| Prompt |
All lines up to and including the one that contains "Hq]. by exists EmptyString, q." are to be transcribed exactly, starting from the first line of the records.
-- Working data follows --
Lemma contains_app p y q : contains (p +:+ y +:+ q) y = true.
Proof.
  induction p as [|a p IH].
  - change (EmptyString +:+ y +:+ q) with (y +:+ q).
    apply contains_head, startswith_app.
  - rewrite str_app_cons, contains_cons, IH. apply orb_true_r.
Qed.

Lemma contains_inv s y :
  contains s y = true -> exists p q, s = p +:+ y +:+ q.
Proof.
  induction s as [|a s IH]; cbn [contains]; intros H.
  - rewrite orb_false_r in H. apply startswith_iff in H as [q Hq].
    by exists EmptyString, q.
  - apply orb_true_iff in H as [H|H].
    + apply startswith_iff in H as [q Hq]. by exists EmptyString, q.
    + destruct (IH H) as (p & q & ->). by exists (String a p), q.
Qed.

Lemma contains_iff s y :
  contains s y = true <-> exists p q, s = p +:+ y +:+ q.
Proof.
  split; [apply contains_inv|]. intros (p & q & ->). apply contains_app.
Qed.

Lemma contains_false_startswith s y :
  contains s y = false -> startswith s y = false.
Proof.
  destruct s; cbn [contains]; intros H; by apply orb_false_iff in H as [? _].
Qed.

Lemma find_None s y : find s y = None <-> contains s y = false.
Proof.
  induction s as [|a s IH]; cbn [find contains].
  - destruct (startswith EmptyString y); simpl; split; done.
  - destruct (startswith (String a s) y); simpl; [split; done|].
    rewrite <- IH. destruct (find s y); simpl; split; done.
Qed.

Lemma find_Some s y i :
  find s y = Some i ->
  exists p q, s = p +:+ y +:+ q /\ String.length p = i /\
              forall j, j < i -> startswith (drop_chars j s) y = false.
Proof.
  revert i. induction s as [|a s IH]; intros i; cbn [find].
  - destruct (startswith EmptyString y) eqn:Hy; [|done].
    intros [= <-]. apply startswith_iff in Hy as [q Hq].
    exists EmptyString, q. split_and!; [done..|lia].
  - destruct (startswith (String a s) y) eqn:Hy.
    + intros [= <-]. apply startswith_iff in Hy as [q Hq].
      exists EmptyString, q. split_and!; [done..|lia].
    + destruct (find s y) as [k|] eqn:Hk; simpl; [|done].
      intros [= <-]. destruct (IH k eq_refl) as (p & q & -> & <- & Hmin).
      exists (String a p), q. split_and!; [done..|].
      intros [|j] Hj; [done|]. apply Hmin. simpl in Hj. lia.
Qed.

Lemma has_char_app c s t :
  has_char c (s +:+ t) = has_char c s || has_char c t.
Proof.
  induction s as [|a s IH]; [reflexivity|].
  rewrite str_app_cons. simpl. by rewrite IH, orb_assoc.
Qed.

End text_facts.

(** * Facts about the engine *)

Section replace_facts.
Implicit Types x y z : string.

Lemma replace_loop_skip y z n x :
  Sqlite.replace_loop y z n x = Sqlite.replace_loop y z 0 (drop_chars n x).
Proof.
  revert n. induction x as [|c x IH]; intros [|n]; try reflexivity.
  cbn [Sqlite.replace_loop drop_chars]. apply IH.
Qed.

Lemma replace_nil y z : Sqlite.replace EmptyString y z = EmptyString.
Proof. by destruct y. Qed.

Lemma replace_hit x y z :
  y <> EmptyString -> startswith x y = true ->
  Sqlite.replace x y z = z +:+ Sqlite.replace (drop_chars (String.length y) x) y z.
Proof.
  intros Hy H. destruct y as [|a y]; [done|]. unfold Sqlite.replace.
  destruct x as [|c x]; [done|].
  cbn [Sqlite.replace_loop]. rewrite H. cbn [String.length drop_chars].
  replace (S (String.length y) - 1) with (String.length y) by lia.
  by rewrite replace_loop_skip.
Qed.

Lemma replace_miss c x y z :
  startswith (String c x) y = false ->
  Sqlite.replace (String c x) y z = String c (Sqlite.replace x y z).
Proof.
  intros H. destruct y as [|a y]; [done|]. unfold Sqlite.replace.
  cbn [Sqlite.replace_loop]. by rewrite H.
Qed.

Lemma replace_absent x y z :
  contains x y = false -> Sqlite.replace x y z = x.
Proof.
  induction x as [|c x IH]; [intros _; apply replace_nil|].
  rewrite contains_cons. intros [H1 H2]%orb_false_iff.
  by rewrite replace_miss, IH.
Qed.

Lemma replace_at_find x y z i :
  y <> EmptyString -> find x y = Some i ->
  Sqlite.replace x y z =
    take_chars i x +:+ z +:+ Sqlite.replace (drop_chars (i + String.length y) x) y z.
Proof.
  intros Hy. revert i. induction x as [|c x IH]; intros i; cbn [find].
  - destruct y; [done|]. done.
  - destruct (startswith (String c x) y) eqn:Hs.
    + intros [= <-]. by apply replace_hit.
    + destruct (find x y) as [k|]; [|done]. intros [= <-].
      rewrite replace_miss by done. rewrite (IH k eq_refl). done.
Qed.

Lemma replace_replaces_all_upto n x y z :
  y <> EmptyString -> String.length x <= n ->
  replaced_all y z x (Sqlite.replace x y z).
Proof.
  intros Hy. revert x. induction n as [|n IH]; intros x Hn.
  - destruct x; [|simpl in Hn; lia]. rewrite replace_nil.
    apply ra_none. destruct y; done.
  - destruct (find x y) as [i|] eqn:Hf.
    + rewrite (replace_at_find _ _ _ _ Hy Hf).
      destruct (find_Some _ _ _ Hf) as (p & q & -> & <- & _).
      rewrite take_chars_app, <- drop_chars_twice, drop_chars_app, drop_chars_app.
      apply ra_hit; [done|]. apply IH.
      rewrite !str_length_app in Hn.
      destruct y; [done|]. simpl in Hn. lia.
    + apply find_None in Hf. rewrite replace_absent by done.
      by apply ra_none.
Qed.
-- Working data concluded --
| Response area |
Lemma contains_app p y q : contains (p +:+ y +:+ q) y = true.
Proof.
  induction p as [|a p IH].
  - change (EmptyString +:+ y +:+ q) with (y +:+ q).
    apply contains_head, startswith_app.
  - rewrite str_app_cons, contains_cons, IH. apply orb_true_r.
Qed.

Lemma contains_inv s y :
  contains s y = true -> exists p q, s = p +:+ y +:+ q.
Proof.
  induction s as [|a s IH]; cbn [contains]; intros H.
  - rewrite orb_false_r in H. apply startswith_iff in H as [q Hq].
    by exists EmptyString, q.
  - apply orb_true_iff in H as [H|H].
    + apply startswith_iff in H as [q Hq]. by exists EmptyString, q.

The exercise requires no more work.